→ Exercise aim
Scan the lines below and report each one containing "replace" by copying it.

→ Supplied material
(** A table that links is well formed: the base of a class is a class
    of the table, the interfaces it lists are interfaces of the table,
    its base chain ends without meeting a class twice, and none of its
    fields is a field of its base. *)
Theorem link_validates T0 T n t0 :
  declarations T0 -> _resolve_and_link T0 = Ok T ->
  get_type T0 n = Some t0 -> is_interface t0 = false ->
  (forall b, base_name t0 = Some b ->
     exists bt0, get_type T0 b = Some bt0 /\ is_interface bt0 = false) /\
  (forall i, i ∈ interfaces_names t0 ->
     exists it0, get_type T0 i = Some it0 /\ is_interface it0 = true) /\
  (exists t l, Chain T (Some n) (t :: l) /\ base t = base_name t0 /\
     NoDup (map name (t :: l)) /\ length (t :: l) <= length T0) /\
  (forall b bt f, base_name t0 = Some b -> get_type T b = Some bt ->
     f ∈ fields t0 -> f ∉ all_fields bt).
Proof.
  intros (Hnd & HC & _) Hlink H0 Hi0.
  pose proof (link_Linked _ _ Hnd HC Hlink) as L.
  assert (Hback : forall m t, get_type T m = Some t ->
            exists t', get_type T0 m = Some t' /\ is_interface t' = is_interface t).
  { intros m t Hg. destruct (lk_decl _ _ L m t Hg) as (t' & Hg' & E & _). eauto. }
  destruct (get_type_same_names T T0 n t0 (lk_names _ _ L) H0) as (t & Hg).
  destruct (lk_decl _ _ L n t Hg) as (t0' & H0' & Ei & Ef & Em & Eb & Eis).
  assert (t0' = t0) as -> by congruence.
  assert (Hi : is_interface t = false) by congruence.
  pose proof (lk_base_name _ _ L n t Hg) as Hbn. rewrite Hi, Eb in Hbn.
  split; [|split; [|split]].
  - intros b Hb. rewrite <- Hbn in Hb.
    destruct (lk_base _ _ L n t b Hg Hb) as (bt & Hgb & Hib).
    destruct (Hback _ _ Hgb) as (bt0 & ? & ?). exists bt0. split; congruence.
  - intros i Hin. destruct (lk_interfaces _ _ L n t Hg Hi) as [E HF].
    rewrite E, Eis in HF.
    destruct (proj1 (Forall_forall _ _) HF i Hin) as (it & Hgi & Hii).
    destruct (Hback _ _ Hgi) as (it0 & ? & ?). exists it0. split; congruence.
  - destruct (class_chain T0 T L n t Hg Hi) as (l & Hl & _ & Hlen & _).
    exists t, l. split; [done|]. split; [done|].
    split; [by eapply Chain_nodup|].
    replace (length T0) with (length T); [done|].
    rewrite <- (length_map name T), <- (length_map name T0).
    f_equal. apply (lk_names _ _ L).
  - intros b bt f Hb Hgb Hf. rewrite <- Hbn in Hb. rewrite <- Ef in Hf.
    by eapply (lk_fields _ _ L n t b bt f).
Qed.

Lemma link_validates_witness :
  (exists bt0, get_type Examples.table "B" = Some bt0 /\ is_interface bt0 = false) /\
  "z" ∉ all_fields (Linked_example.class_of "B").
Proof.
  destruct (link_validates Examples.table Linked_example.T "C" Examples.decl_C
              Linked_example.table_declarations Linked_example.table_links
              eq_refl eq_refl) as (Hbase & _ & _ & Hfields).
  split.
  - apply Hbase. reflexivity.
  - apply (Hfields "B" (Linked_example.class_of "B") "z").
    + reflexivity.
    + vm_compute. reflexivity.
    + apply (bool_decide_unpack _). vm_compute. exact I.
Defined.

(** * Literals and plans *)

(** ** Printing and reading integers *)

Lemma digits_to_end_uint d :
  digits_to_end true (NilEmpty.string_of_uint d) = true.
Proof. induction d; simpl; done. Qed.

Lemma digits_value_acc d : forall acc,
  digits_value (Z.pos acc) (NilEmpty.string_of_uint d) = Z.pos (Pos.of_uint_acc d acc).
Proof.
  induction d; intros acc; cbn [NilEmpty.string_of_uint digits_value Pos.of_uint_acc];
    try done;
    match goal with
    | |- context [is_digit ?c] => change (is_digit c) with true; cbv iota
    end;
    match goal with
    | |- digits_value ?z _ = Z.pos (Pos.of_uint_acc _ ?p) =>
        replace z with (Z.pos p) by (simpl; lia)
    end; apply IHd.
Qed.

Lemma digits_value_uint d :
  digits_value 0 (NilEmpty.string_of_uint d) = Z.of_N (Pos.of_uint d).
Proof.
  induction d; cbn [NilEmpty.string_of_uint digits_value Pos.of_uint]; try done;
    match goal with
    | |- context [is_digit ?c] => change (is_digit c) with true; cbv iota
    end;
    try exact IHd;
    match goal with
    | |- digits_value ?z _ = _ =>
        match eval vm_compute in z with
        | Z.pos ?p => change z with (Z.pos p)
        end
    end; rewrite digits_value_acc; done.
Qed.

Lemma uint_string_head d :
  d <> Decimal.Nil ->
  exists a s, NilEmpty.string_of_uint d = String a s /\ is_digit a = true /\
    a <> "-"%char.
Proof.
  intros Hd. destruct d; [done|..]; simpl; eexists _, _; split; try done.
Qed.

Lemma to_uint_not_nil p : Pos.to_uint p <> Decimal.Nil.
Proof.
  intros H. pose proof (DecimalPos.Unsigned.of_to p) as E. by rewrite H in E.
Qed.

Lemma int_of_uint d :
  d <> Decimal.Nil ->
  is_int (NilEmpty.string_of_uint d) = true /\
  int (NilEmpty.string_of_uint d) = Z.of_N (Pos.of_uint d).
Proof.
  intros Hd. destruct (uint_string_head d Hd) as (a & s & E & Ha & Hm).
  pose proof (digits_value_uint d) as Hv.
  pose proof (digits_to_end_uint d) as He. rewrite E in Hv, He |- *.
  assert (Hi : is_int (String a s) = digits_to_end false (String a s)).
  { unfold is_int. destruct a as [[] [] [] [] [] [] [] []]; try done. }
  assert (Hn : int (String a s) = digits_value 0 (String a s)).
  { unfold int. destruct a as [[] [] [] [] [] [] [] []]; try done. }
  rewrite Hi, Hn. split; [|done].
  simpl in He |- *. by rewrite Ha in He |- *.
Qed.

--

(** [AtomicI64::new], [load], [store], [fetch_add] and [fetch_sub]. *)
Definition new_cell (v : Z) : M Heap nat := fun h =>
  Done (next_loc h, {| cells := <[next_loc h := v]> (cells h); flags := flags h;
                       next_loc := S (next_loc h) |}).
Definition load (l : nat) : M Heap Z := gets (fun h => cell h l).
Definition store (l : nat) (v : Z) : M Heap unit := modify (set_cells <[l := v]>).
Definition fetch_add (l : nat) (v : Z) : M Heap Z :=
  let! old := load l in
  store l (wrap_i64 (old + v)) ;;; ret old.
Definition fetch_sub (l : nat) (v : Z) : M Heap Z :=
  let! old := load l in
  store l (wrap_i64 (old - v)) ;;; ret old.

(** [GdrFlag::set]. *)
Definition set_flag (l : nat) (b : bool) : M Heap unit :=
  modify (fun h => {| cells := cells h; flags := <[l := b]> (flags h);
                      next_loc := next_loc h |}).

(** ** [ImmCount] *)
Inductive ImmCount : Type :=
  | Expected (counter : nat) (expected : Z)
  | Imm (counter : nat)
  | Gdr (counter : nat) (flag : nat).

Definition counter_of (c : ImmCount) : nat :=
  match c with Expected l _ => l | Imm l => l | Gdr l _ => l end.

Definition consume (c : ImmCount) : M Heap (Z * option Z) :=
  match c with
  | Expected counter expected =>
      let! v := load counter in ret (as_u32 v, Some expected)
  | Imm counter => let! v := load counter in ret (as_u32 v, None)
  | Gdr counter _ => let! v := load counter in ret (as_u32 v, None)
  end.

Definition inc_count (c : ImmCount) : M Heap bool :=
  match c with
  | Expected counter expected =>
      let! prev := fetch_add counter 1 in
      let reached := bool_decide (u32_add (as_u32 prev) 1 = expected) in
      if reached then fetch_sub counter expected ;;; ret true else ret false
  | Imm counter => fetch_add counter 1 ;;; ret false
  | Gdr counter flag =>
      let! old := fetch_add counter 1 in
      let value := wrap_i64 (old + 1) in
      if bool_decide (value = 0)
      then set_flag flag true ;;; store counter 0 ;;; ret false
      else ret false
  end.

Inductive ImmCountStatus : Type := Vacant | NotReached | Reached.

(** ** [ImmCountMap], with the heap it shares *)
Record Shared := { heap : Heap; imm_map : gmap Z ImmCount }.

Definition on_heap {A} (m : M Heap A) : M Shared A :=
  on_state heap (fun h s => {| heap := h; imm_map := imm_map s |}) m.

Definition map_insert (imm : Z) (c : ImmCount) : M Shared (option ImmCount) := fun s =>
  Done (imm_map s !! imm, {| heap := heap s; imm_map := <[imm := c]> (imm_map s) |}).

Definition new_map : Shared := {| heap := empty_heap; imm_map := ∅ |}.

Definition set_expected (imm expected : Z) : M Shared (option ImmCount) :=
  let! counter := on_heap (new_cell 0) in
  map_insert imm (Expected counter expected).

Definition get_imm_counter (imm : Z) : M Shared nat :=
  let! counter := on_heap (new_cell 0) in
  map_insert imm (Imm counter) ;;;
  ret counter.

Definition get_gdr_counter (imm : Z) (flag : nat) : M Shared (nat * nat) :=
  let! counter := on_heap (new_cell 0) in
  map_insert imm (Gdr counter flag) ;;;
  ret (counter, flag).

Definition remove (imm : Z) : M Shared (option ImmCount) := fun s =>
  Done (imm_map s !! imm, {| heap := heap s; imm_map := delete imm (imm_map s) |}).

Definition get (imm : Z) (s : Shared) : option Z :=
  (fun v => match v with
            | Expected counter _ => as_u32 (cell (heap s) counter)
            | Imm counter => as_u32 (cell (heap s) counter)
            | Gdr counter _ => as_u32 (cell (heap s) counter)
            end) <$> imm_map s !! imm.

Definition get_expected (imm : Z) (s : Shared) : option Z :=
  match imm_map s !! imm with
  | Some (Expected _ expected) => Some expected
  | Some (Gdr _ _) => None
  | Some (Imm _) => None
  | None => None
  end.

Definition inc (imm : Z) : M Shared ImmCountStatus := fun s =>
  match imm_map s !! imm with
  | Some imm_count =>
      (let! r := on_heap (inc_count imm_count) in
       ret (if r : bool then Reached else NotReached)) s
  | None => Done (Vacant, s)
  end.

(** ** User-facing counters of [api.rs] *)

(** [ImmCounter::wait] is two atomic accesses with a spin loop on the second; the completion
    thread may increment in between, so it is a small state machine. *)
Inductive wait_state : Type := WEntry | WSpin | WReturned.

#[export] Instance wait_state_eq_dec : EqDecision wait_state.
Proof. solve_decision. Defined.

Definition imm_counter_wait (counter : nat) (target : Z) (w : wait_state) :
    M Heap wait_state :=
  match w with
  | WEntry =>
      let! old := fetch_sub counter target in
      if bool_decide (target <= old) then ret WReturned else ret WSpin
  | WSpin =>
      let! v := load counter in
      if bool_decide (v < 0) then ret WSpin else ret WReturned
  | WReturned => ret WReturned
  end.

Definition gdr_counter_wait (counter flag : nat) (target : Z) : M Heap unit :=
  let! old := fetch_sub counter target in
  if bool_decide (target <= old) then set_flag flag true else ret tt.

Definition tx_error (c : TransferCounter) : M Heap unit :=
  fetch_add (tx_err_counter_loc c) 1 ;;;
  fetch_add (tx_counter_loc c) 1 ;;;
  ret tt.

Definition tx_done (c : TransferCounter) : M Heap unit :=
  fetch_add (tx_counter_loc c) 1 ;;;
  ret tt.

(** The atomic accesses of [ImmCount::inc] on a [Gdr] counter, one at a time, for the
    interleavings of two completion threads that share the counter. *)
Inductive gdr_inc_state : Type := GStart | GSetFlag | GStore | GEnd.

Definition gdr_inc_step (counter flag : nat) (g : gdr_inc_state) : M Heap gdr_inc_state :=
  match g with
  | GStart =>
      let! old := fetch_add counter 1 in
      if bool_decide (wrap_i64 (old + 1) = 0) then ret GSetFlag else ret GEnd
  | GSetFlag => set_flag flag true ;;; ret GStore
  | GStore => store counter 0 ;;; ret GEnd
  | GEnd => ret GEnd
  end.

→ Answer box
    replace (length T0) with (length T); [done|].
        replace z with (Z.pos p) by (simpl; lia)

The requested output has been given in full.